◆ **Your goal**
Using the records below, give again exactly the lines from the line that contains "Definition ca_child (id" through the line that contains "Definition ca_short_child : ChildState", both ends included, and only those.

◆ **Records supplied**
- - - -
(* ===== verification/CampaignExamples.v ===== *)
(** A campaign over one child: it creates its child, places the workers of its pool on
    it, draws the last samples of the budget and completes; the instances of the
    properties of campaigns. *)
From S2P Require Import Prelude Floats Errors CampaignBudget Domain Batch Config LatentBatch Generation AccumulatorTrait Scalar Stratification Vector FullVector Gammaloop Stratified AccumulatorState Extraction Evaluation Raster Metrics WorkQueue Assignments ControlPlane Queue Tasks Runner TaskStore TaskQueue StageContext StageResolution TaskControl TaskControlLaws Evaluator EvaluatorLaws EvaluatorDrain EvaluatorInstance EvaluatorExamples NodeRunner NodeLaws NodeInstance Json ChildResults ControllerLaws Campaign CampaignLaws CampaignInstance.

#[local] Existing Instances ex_libm ex_observables ex_toml ex_states.

(** ** The task *)

Definition ca_children : list IntegrationCampaignChildSpec := [mkCampaignChild "a" 2%float (InlineRun "a") []].
Definition ca_measurement : TaskMeasurementSpec := task_measurement_default.
Definition ca_stop : IntegrationCampaignStopCondition := mkCampaignStop 0 (Some 10) None None.
Definition ca_allocation : IntegrationCampaignAllocationSpec := mkAllocation LargestVariance 1 1 100 2.
Definition ca_spec : @RunTaskSpec unit ex_toml unit := IntegrationCampaign ca_children ca_measurement ca_stop ca_allocation.

#[local] Instance ca_codec : @TaskCodec unit ex_toml unit := {|
  json_value := string;
  ControllerTaskOutput := CampaignOutput;
  encode_task t := Ok (task_kind_str t);
  decode_task v := if String.eqb v "sample" then Ok ex_sample else Ok ca_spec;
  encode_measurement _ := Ok "measured"%string;
  decode_measurement _ := Ok (MeasurementFailed "");
  encode_controller _ := Ok "output"%string;
  decode_controller _ := Err "output"%string;
  canonical_task_toml _ := Ok ""%string
|}.
#[local] Instance ca_json : @AccumulatorJson ex_observables := {| Campaign.accumulator_json _ := None |}.

Definition ca_root : @RunStageSnapshot unit unit ex_observables := mkStageSnapshot None "root" None true None None (Some tt) [].
Definition ca_instantiate (_ : ChildRunSource) (_ : gmap string unit) : result string (string * _ * list _) :=
  Ok ("a"%string, ca_root, [mkTaskInput (Some "integrate"%string) ex_sample]).
Definition ten_points : AccumulatorState := accumulator (ex_result (replicate 10 (point_new [0.5%float] [] 1%float))).
Definition ca_read (_ : string) : result string AccumulatorState := Ok ten_points.

Notation CaDb := (@CampaignDb unit ex_toml unit ex_observables ca_codec).
Notation CaWorld := (@CampaignWorld unit ex_toml unit ex_observables ca_codec).

Definition ca_server : Server := mkServer 100 3.
#[local] Instance ca_store : @ControllerStore unit ex_toml unit ex_observables ca_codec CampaignOutput CaWorld :=
  campaign_store ca_read id ca_instantiate ca_server.
#[local] Instance ca_results : CampaignStore CaWorld := campaign_results.

(** Run 1 is the campaign; one sampler and one evaluator are in its pool. *)
Definition ca_created : @TaskTables unit ex_toml unit ex_observables ca_codec :=
  (activate_next_run_task 1 1 (create_run 0 "campaign" ca_root [mkTaskInput None ca_spec] None empty_tables).1).1.
Definition ca_node (uuid : string) (r : WorkerRole) : NodeRow :=
  let target := Some (mkTarget r 1) in ControlPlane.mkNodeRow uuid 1000 target target None false None None false.
Definition ca_nodes : gmap string NodeRow :=
  {["s"%string := ca_node "us" SamplerAggregator; "e"%string := ca_node "ue" WorkQueue.Evaluator]}.
Definition ca_kinds : gmap i32 string := {[1 := "integration_campaign"%string; 2 := "integration"%string]}.
Definition ca_world (t : @TaskTables unit ex_toml unit ex_observables ca_codec) nodes budgets turns : CaWorld :=
  mkCampaignWorld (mkCampaignDb (mkControl t ca_kinds nodes ∅) budgets ∅ []) turns 2.

Definition ca_task : @RunTask unit ex_toml unit := mkRunTask 1 1 "campaign" 1 ca_spec TActive 0 0 None.
Definition ca_tick (w : CaWorld) := campaign_tick false 1 ca_task ca_children ca_measurement ca_stop ca_allocation None w.
Definition ca_gather (w : CaWorld) := gather 1 ca_task ca_children ca_measurement None w.

(** The first tick creates run 2 and gives it a budget and the workers. *)
Definition ca_begun : CaWorld * result StoreError bool := ca_tick (ca_world ca_created ca_nodes ∅ []).

Definition placements_of (w : CaWorld) : list (string * option AssignmentTarget) :=
  (fun p => (p.1, wanted p.2)) <$> map_to_list (cw_nodes (cd_control (cg_db w))).
Example ca_begins :
  ca_begun.2 = Ok false /\ cd_budgets (cg_db ca_begun.1) = {[2 := (1, 2)]} /\
  placements_of ca_begun.1 = [("s", Some (mkTarget SamplerAggregator 2)); ("e", Some (mkTarget WorkQueue.Evaluator 2))]%string.
Proof. vm_compute. auto. Qed.

(** The child at work, [n] of its samples drawn. *)
Definition ca_child_tasks (n : i64) : @TaskTables unit ex_toml unit ex_observables ca_codec :=
  let t := (activate_next_run_task 3 2 (cw_tasks (cd_control (cg_db ca_begun.1)))).1 in
  let t := set_runs (alter (fun r => mkRunsRow (runs_name r) (runs_parent r) (Some "live"%string)) 2 (runs_rows t)) t in
  (update_run_task_progress 2 n n t).1.
Definition ca_drawn (n granted : i64) : CaWorld := ca_world (ca_child_tasks n) ca_nodes {[2 := (1, granted)]} [].
Definition ca_situation (w : CaWorld) : Situation :=
  match (ca_gather w).2 with Ok s => s | Err _ => mkSituation ∅ [] [] ∅ None end.

(** *** Slots *)

Definition ca_child (id : i32) (work : i64) : ChildState :=
  mkChildState true work "c" 1%float id CActive TActive (mkSourceRef id 1 None work) None None None None.

(** The sampler of run 2 has used up its budget, run 3 has not. *)
Lemma slots_go_to_the_best_witness :
  let states := [ca_child 2 50; ca_child 3 20] in
  let grants : gmap i32 i64 := {[2 := 50; 3 := 40]} in
  schedule_children false states grants [2] (list_to_set [2; 3]) ca_allocation 1 = [3] /\
  zlen (schedule_children false states grants [2] (list_to_set [2; 3]) ca_allocation 1) <= 1.
Proof.
  intros states grants. split; [by vm_compute|].
  apply (slots_go_to_the_best false ca_allocation grants [2] states (list_to_set [2; 3]) 1);
    [by apply (bool_decide_unpack _); vm_compute|by apply (bool_decide_unpack _); vm_compute|lia].
Defined.

Lemma granted_work_goes_on_witness :
  let s := ca_situation (ca_drawn 5 8) in
  conclude false 1 ca_task ca_stop ca_allocation None s = go_on false 1 ca_task ca_stop ca_allocation None s.
Proof. intros s. apply (granted_work_goes_on false 1 ca_task ca_stop ca_allocation None s); vm_compute; reflexivity. Defined.

(** *** Budgets *)

Definition ca_short : Situation := ca_situation (ca_drawn 4 4).
Definition ca_budgets : BudgetDB := budget_view (cg_db (ca_drawn 4 4)).
Definition ca_requests : list (i32 * i64) := requests_of ca_stop ca_allocation None ca_short [2].
Definition ca_granted : BudgetDB * result string (gmap i32 i64) := allocate_campaign_samples 1 ca_requests ca_budgets.

Definition ca_short_child : ChildState := Eval vm_compute in default (ca_child 2 0) (head (si_states ca_short)).

Lemma budgets_one_window_ahead_witness :
  ca_requests = [(2, 104)] /\ ca_granted.2 = Ok {[2 := 10]} /\ 10 <= Z.max (Z.max (granted 2 ca_budgets) (produced_of 2 ca_budgets)) (4 + 100).
Proof.
  split; [vm_compute; reflexivity|]. split; [vm_compute; reflexivity|].
  apply (budgets_one_window_ahead ca_task ca_stop ca_allocation None ca_short [2] ca_budgets ca_granted.1 {[2 := 10]}
    ca_short_child 10);
    [by apply (bool_decide_unpack _); vm_compute| |vm_compute; done|vm_compute; done|vm_compute; reflexivity|vm_compute; reflexivity].
  assert (si_states ca_short = [ca_short_child]) as -> by (vm_compute; reflexivity). left.
Defined.

(** *** The end *)

Definition ca_end : CaWorld * result StoreError bool := ca_tick (ca_drawn 10 10).

Lemma campaign_completes_drained_witness :
  ca_end.2 = Ok true /\ exists s w1 results, ca_gather (ca_drawn 10 10) = (w1, Ok s) /\ combine_measurements (si_states s) = Some results /\
    campaign_should_stop results 10 (pilots_complete ca_allocation s) ca_stop = true.
Proof.
  split; [vm_compute; reflexivity|].
  destruct (campaign_completes_drained false 1 ca_task ca_children ca_measurement ca_stop ca_allocation None (task_open 1)
    (ca_drawn 10 10) ca_end.1 ca_end.2) as (s & w1 & results & Hg & _ & Hc & Hs & _ & _).
  - split; [|by constructor]. intros r Hr. vm_compute in Hr. injection Hr as <-. done.
  - exact (surjective_pairing ca_end).
  - intros [Hopen _]. refine (Hopen _ _ _); [vm_compute; reflexivity|done].
  - exists s, w1, results. split_and!; [done|done|].
    replace 10 with (zsum (map work_samples (si_states s))); [done|].
    assert (s = ca_situation (ca_drawn 10 10)) as -> by by (unfold ca_situation, ca_gather; rewrite Hg). by vm_compute.
Defined.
- - - -
◆ **Task response**
Definition ca_child (id : i32) (work : i64) : ChildState :=
  mkChildState true work "c" 1%float id CActive TActive (mkSourceRef id 1 None work) None None None None.

(** The sampler of run 2 has used up its budget, run 3 has not. *)
Lemma slots_go_to_the_best_witness :
  let states := [ca_child 2 50; ca_child 3 20] in
  let grants : gmap i32 i64 := {[2 := 50; 3 := 40]} in
  schedule_children false states grants [2] (list_to_set [2; 3]) ca_allocation 1 = [3] /\
  zlen (schedule_children false states grants [2] (list_to_set [2; 3]) ca_allocation 1) <= 1.
Proof.
  intros states grants. split; [by vm_compute|].
  apply (slots_go_to_the_best false ca_allocation grants [2] states (list_to_set [2; 3]) 1);
    [by apply (bool_decide_unpack _); vm_compute|by apply (bool_decide_unpack _); vm_compute|lia].
Defined.

Lemma granted_work_goes_on_witness :
  let s := ca_situation (ca_drawn 5 8) in
  conclude false 1 ca_task ca_stop ca_allocation None s = go_on false 1 ca_task ca_stop ca_allocation None s.
Proof. intros s. apply (granted_work_goes_on false 1 ca_task ca_stop ca_allocation None s); vm_compute; reflexivity. Defined.

(** *** Budgets *)

Definition ca_short : Situation := ca_situation (ca_drawn 4 4).
Definition ca_budgets : BudgetDB := budget_view (cg_db (ca_drawn 4 4)).
Definition ca_requests : list (i32 * i64) := requests_of ca_stop ca_allocation None ca_short [2].
Definition ca_granted : BudgetDB * result string (gmap i32 i64) := allocate_campaign_samples 1 ca_requests ca_budgets.

Definition ca_short_child : ChildState := Eval vm_compute in default (ca_child 2 0) (head (si_states ca_short)).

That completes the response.